The Milwaukee Lakefront Marathon was the race of a lifetime! It marks my third full marathon–my second this year–and my first race in my home city. And it marks a new personal record of 4:29:29.
This marathon was so different from the Bayshore Marathon in that I was kind of a lone wolf, both in training and during the race.
Part of me cursed the loneliness: I sometimes struggled to push through those early-morning long runs because I knew no one else was up before the sun running, too. I worried about racing without a partner–someone to keep me on pace, at least for half of the marathon, and someone to talk to, to help the miles pass.
But as it got closer to race day, another part of me embraced the loneliness: I had trained to my abilities and mostly alone (save for the standard last 6 miles of my long runs with Christopher and the girls ). I was prepared to run my race.

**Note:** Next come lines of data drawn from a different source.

(** * Kaufland shipping-label generator ([getLabel.py]): a shallow embedding

    The script reads the rows of one order from a database, aggregates
    weight and dimensions, signs and sends a label request, searches the
    response for a download URL, stores the document, extracts a 12-digit
    tracking number from the PDF text and writes tracking number, carrier
    and the collected log back to the database.

    Modelling conventions.
    - A Python [str] is a list of Unicode code points ([list N]).
    - A database cell is [None], an [int] or a [str].  Every use the script
      makes of a cell goes through [str(value)], so a cell of another type
      (a [Decimal], say) is represented by its [str()] image.
    - [decimal.Decimal] is modelled with the default context of the module
      (precision 28, ROUND_HALF_EVEN, Emax 999999, Emin -999999, traps on
      InvalidOperation and Overflow).  A finite number is a signed
      coefficient and an exponent; the sign of a zero, which nothing in the
      script observes, is not kept.  Binary floating point is not modelled.
    - Exceptions are values of [exn]; a computation that may raise returns
      a [result].
    - The Unicode tables behind [str.isalnum], [str.lower] and the regular
      expression classes are modelled on Latin-1 and two further code
      points; the matcher for [re.search] takes the classes as parameters.
    - The main flow is a state-and-exception monad over a [world] that
      answers the database, network, file and PDF calls; the calls made are
      recorded in order. *)

From Stdlib Require Import ZArith NArith List Bool Lia String Ascii.
From Stdlib Require Import Numbers.DecimalString Numbers.DecimalZ Floats.SpecFloat.
From Stdlib Require Numbers.DecimalPos.
Import ListNotations.
Lemma calcBeaconTransactionLength_0x80 (rest : bytes) :
  calcBeaconTransactionLength (0x80 :: rest)
  = Z.of_nat (length (0x80 :: rest)) + 4 - 2.
Proof. reflexivity. Qed.

(** What the code computes for a first byte strictly between 0x80 and 0xC0:
    the distance between the byte and 0xB7, because [Uint64] drops the sign
    of the [big.Int] difference. *)
Lemma calcBeaconTransactionLength_string (b0 : Z) (rest : bytes) :
  0x80 < b0 < 0xC0 ->
  calcBeaconTransactionLength (b0 :: rest)
  = Z.of_nat (length (b0 :: rest)) + 4 - (Z.abs (b0 - 0xB7) + 1).
Proof.
  intros [Hlo Hhi]. unfold_calc.
  destruct (Z.ltb_spec b0 0xC0); [| lia].
  destruct (Z.eqb_spec b0 0x80); [lia |].
  destruct (Z.ltb_spec 0x80 b0); [| lia].
  rewrite Z.mod_mod by lia.
  rewrite (Z.mod_small (Z.abs (b0 - 0xb7))) by lia.
  destruct (Z.ltb_spec (Z.abs (b0 - 0xb7)) (2 ^ 63)); [reflexivity | lia].
Qed.

(** From 0xB7 on the difference is not negative and the stated formula is
    the code's. *)
Lemma calcBeaconTransactionLength_long_string (b0 : Z) (rest : bytes) :
  0xB7 <= b0 < 0xC0 ->
  calcBeaconTransactionLength (b0 :: rest)
  = Z.of_nat (length (b0 :: rest)) + 4 - (b0 - 0xB7 + 1).
Proof.
  intros H. rewrite calcBeaconTransactionLength_string by lia.
  rewrite Z.abs_eq by lia. reflexivity.
Qed.

(** Below 0xB7 the code subtracts [0xB7 - b0 + 1] where the stated formula
    subtracts [b0 - 0xB7 + 1]. *)
Lemma calcBeaconTransactionLength_short_string (b0 : Z) (rest : bytes) :
  0x80 < b0 < 0xB7 ->
  calcBeaconTransactionLength (b0 :: rest)
  = Z.of_nat (length (b0 :: rest)) + 4 - (0xB7 - b0 + 1).
Proof.
  intros H. rewrite calcBeaconTransactionLength_string by lia.
  rewrite Z.abs_neq by lia. f_equal. lia.
Qed.
Lemma DeckJs_notes_presses (steps : list ActivityStep) (e : KeyEvent) (k : nat)
    (a : DeckJs.App) :
  ~ in_form_field e -> key e = "s" \/ key e = "S" ->
  DeckJs.app_run steps (replicate k (KeyDown e)) a
  = Ok {| DeckJs.page :=
            {| DeckJs.nav := DeckJs.nav (DeckJs.page a);
               DeckJs.chrome :=
                 Nat.iter k DeckJs.toggleNotes (DeckJs.chrome (DeckJs.page a)) |};
          DeckJs.timer := DeckJs.timer a; DeckJs.videos := DeckJs.videos a |}.
Proof.
  intros Hf Hk. revert a. induction k as [|k IH]; intros a.
  - cbn. destruct a as [[n c] t v]. reflexivity.
  - cbn [replicate DeckJs.app_run DeckJs.app_step].
    rewrite (DeckJs_keydown_s e _ Hf Hk). cbn [mbind result_bind snd].
    rewrite IH. cbn [DeckJs.page DeckJs.nav DeckJs.chrome DeckJs.timer DeckJs.videos].
    rewrite Nat.iter_succ_r. reflexivity.
Qed.

Lemma Part001_notes_presses (steps : list ActivityStep) (e : KeyEvent) (k : nat)
    (a : Part001.App) :
  ~ in_form_field e -> key e = "s" \/ key e = "S" ->
  Part001.app_run steps (replicate k (Part001.Common (KeyDown e))) a
  = Ok {| Part001.page :=
            {| Part001.nav := Part001.nav (Part001.page a);
               Part001.chrome :=
                 Nat.iter k DeckJs.toggleNotes (Part001.chrome (Part001.page a)) |};
          Part001.timer := Part001.timer a; Part001.videos := Part001.videos a;
          Part001.narration := Part001.narration a;
          Part001.imgs := Part001.imgs a |}.
Proof.
  intros Hf Hk. revert a. induction k as [|k IH]; intros a.
  - cbn. destruct a as [[n c] t v nr im]. reflexivity.
  - cbn [replicate Part001.app_run Part001.app_step].
    rewrite (Part001_keydown_s e _ Hf Hk). cbn [mbind result_bind snd].
    rewrite IH.
    cbn [Part001.page Part001.nav Part001.chrome Part001.timer Part001.videos
         Part001.narration Part001.imgs].
    rewrite Nat.iter_succ_r. reflexivity.
Qed.
(** [expected_bars] is an int, as annotated; [meter] and [unit_length]
    default to 4/4 and 1/8 for a caller that leaves them out. *)
Definition validate_bars (abc : string) (expected_bars : Z)
    (meter unit_length : string) : result (bool * string) :=
  let* upb := units_per_bar meter unit_length in
  let* actual_units := count_abc_units abc in
  let* actual_bars := float_div_int actual_units upb in
  let* difference := float_sub_int actual_bars expected_bars in
  if fltb (fabs difference) f_tolerance then Ok (true, EmptyString)
  else
    Ok (false,
        "Expected " +:+ py_str expected_bars +:+ " bars ("
        +:+ py_str (expected_bars * upb) +:+ " units), got "
        +:+ format_2f actual_bars +:+ " bars ("
        +:+ float_repr actual_units +:+ " units)").

(** [{s.name: s for s in sections}]: a later section of the same name
    replaces an earlier one. *)
Definition section_map (sections : list Section_) : gmap string Section_ :=
  foldl (fun m s => <[name s := s]> m) ∅ sections.

(** The first loop: every section is validated, in list order. *)
Fixpoint validate_sections (sections : list Section_) (header : ABCHeader)
  : result unit :=
  match sections with
  | [] => Ok tt
  | section :: rest =>
      let* (valid, error) :=
        validate_bars (abc section) (bars section)
                      (meter header) (unit_length header) in
      if valid : bool then validate_sections rest header
      else Err (ValueError ("Section '" +:+ name section +:+ "': " +:+ error))
  end.

(** The second loop, [abc_content] being the list built so far. *)
Fixpoint assemble_body (lookup_map : gmap string Section_)
    (structure : list string) (abc_content : list string)
  : result (list string) :=
  match structure with
  | [] => Ok abc_content
  | section_name :: rest =>
      match lookup_map !! section_name with
      | None => Err (ValueError ("Unknown section: " +:+ section_name))
      | Some section =>
          assemble_body lookup_map rest
            (abc_content ++ ["% Section: " +:+ section_name; abc section])
      end
  end.

Definition with_title (header : ABCHeader) (t : string) : ABCHeader :=
  {| title := t; meter := meter header; unit_length := unit_length header;
     tempo := tempo header; key := key header;
     midi_program := midi_program header;
     midi_channel := midi_channel header |}.

(** The header object is mutable and shared with the caller: the call
    returns its state at the moment the call ends, next to the outcome. *)
Definition assemble_instrument (instrument_name : string)
    (sections : list Section_) (structure : list string)
    (header : ABCHeader)
    (keyswitches : option (list Keyswitch))
    (automation : option (list CCAutomation))
  : result string * ABCHeader :=
  let lookup_map := section_map sections in
  match validate_sections sections header with
  | Err e => (Err e, header)
  | Ok _ =>
      let header := with_title header (title header +:+ " - " +:+ instrument_name) in
      let abc_content := [generate_abc_header header 1; EmptyString] in
      match assemble_body lookup_map structure abc_content with
      | Err e => (Err e, header)
      | Ok abc_content => (Ok (join nl abc_content), header)
      end
  end.

End Formatting.

(** ** Predicates used in the statements *)

Fixpoint string_forall (p : ascii -> bool) (s : string) : bool :=
  match s with
  | EmptyString => true
  | String c r => p c && string_forall p r
  end.

Definition starts_with (p : ascii -> bool) (s : string) : bool :=
  match s with
  | EmptyString => false
  | String c _ => p c
  end.

(** A non-empty run of decimal digits. *)
Definition numeral (s : string) : bool := truthy s && string_forall is_digit s.

(** ** Notions used in the statements about assembly *)

Definition named (n : string) (s : Section_) : bool := String.eqb (name s) n.
(** X4.  The listings extracted from one page have pairwise distinct
    titles, none of them empty, and [company] repeats [title]. *)
Theorem findBusinessListings_titles now raw config :
  let businesses := findBusinessListings now raw config in
  NoDup (map Listing.title businesses) /\
  Forall (fun b => Listing.title b <> [] /\
                   Listing.company b = Listing.title b) businesses.
Proof.
  intros businesses. rewrite Forall_forall.
  destruct (findBusinessListings_extracted now raw config)
    as (Ht & Hnd & Hne & Hfrom).
  unfold businesses, findBusinessListings. rewrite <- Ht.
  split; [exact Hnd |].
  intros b Hin. split.
  - intros He. pose proof (in_map Listing.title _ b Hin) as Hm.
    rewrite <- Ht, He in Hm. exact (Hne Hm).
  - destruct (Hfrom b Hin) as (block & _ & _ & ->). reflexivity.
Qed.

Lemma findBusinessListings_from_block now raw config b :
  In b (findBusinessListings now raw config) ->
  exists block,
    In block (listingBlocks (join [LF] (FetchResult.text raw))) /\
    isBusiness block = true /\
    b = listingOf now raw config block (extractTitle block).
Proof.
  intros Hin.
  destruct (findBusinessListings_extracted now raw config)
    as (_ & _ & _ & Hfrom).
  exact (Hfrom b Hin).
Qed.

(** X5.  Every listing of a page comes from one block of its text that
    holds a business keyword: the title is the title extracted from that
    block, the description is the first 300 units of the block followed
    by "..." (303 units at most), the link is the URL of the page unless
    the block contains "http", and the other fields are the fixed
    literals. *)
Theorem findBusinessListings_provenance now raw config :
  Forall (fun b =>
    exists block,
      In block (listingBlocks (join [LF] (FetchResult.text raw))) /\
      isBusiness block = true /\
      Listing.title b = extractTitle block /\
      Listing.description b = firstn 300 block ++ js "..." /\
      length (Listing.description b) <= 303 /\
      (includes block (js "http") = true \/
       Listing.link b = FetchResult.url raw) /\
      Listing.price b = js "Price on request" /\
      Listing.industry b = js "Various" /\
      Listing.category b = js "Business for Sale" /\
      Listing.currency b = js "SEK" /\
      Listing.extraction_method b = js "text_pattern_match_refined")
    (findBusinessListings now raw config).
Proof.
  apply Forall_forall. intros b Hin.
  destruct (@findBusinessListings_from_block now raw config b Hin)
    as (block & Hb & Hbus & ->).
  exists block. split; [exact Hb |]. split; [exact Hbus |].
  split; [reflexivity |]. split; [reflexivity |].
  split.
  { cbn [listingOf Listing.description]. unfold substring0.
    rewrite length_app. pose proof (firstn_le_length 300 block).
    change (length (js "...")) with 3. lia. }
  split.
  { destruct (includes block (js "http")) eqn:Hno; [left; reflexivity |].
    right. cbn [listingOf Listing.link]. unfold matchedOr.
    rewrite (@reLink_needs_http block Hno). reflexivity. }
  repeat split.
Qed.

Lemma matchAt_look ic a s st :
  matchAt ic (Look a) s = Some st -> rest st = s.
Proof.
  unfold matchAt. cbn [rmatch rest].
  destruct (rmatch ic a (mkMState s []) Some); [| discriminate].
  intros H. injection H as <-. reflexivity.
Qed.

Lemma splitFrom_look ic a : forall fuel cur s,
  length s < fuel ->
  splitFrom fuel ic (Look a) cur s
  = cutAt (fun x => match matchAt ic (Look a) x with
                    | Some _ => true | None => false end) cur s.
Proof.
  induction fuel as [| fuel IH]; intros cur s Hlen; [lia |].
  destruct s as [| c s']; [reflexivity |].
  cbn [splitFrom cutAt]. cbn [length] in Hlen.
  destruct (matchAt ic (Look a) (c :: s')) as [st |] eqn:E.
  - rewrite (@matchAt_look ic a (c :: s') st E), Nat.ltb_irrefl.
    destruct cur as [| x cur]; cbn [isEmpty negb andb]; rewrite IH by lia;
      reflexivity.
  - cbn [andb]. apply IH. lia.
Qed.

Lemma listingBlocks_cutAt s :
  s <> [] -> listingBlocks s = cutAt startsListing [] s.
Proof.
  intros Hs. unfold listingBlocks, splitRe. destruct s as [| c s']; [tauto |].
  unfold reListingStart. rewrite splitFrom_look by lia. reflexivity.
Qed.

Lemma cutAt_spec test : forall s cur,
  exists x post,
    cutAt test cur s = (cur ++ x) :: post /\
    s = x ++ concat post /\
    (forall y z, x = y ++ z -> z <> [] -> cur ++ y <> [] ->
                 test (z ++ concat post) = false) /\
    WellCut test post.
Proof.
  induction s as [| c s' IH]; intros cur.
  - exists [], []. cbn. rewrite app_nil_r. repeat split; [| constructor].
    intros y z H Hz. symmetry in H. apply app_eq_nil in H. tauto.
  - cbn [cutAt].
    destruct (test (c :: s') && negb (isEmpty cur)) eqn:E.
    + apply andb_true_iff in E. destruct E as [Et _].
      destruct (IH [c]) as (x' & post' & Hc & Hs & Hi & Hw).
      exists [], (([c] ++ x') :: post'). rewrite app_nil_r, Hc.
      split; [reflexivity |]. split; [cbn; rewrite Hs; reflexivity |].
      split.
      * intros y z H Hz. symmetry in H. apply app_eq_nil in H. tauto.
      * constructor; [discriminate | cbn; rewrite <- Hs; exact Et | | exact Hw].
        intros y z H Hy Hz. destruct y as [| c' y']; [tauto |].
        cbn in H. injection H as <- H.
        apply (Hi y' z H Hz). discriminate.
    + destruct (IH (cur ++ [c])) as (x' & post' & Hc & Hs & Hi & Hw).
      exists (c :: x'), post'. rewrite Hc, <- app_assoc.
      split; [reflexivity |]. split; [cbn; rewrite Hs; reflexivity |].
      split; [| exact Hw].
      intros y z H Hz Hne. destruct y as [| c' y'].
      * cbn in H. subst z. cbn [app]. rewrite <- Hs.
        rewrite app_nil_r in Hne.
        apply andb_false_iff in E. destruct E as [E | E]; [exact E |].
        destruct cur; [tauto | discriminate E].
      * cbn in H. injection H as <- H. apply (Hi y' z H Hz).
        intros Habs. apply app_eq_nil in Habs. destruct Habs as [Habs _].
        apply app_eq_nil in Habs. destruct Habs as [_ Habs]. discriminate Habs.
Qed.

(** X6.  The blocks of an empty text are the one empty block.  The
    blocks of any other text are non-empty and concatenate to the text;
    every block but the first starts where the text goes on with one of
    the three revenue tokens, and no block holds such a position
    inside. *)
Theorem listingBlocks_cut (allText : jsstring) :
  match allText with
  | [] => listingBlocks allText = [[]]
  | _ :: _ =>
    exists first others,
      listingBlocks allText = first :: others /\
      first <> [] /\
      first ++ concat others = allText /\
      noInnerCut startsListing first others /\
      WellCut startsListing others
  end.
Proof.
  destruct allText as [| c s']; [reflexivity |].
  rewrite (@listingBlocks_cutAt (c :: s')) by discriminate.
  cbn [cutAt isEmpty negb]. rewrite andb_false_r. cbn [app].
  destruct (cutAt_spec startsListing s' [c]) as (x & post & Hc & Hx & Hi & Hw).
  exists ([c] ++ x), post.
  split; [exact Hc |]. split; [discriminate |].
  split; [cbn; rewrite Hx; reflexivity |]. split; [| exact Hw].
  intros y z H Hy Hz. destruct y as [| c' y']; [tauto |].
  cbn in H. injection H as <- H. apply (Hi y' z H Hz). discriminate.
Qed.

Lemma listingBlocks_concat allText : concat (listingBlocks allText) = allText.
Proof.
  destruct allText as [| c s']; [reflexivity |].
  rewrite (@listingBlocks_cutAt (c :: s')) by discriminate.
  destruct (cutAt_spec startsListing (c :: s') []) as (x & post & -> & -> & _).
  reflexivity.
Qed.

As such, I was very calm about the marathon. I knew I would hit my goal of 5 hours. I thought I might hit a more lofty goal of 4 hours and 45 minutes. But, I wondered if I could hit a pie-in-the-sky goal of 4 hours and 30 minutes.
The day before, Christopher and I met Mindy and Andi in Milwaukee to grab lunch and beers at the Milwaukee Ale House, then pick up our packets at the Italian Community Center. We had dinner back at home, then put the girls to bed. We shuffled off to our respective rooms about 9:30 p.m. and finally went to bed about 10 p.m.
I slept well, all things considered.
Mindy and Andi and I were up at 5:45 a.m., at which point, we promptly ate breakfast, then changed into our running gear. We headed out the door about 6:30 a.m.
My mom drove us to Grafton High School, where we pinned on our bibs, put on our other gear, and then headed outside to the porta-potties. We met up with my friend, Jillian, who waited in line with us; we were in line for about 20 minutes, then headed to the start line.
I dashed back to my mom to give her a hug and a kiss and tell her, “I love you.” She said, “I love you, too.” and reminded me that Oma was with me and she would give me light feet.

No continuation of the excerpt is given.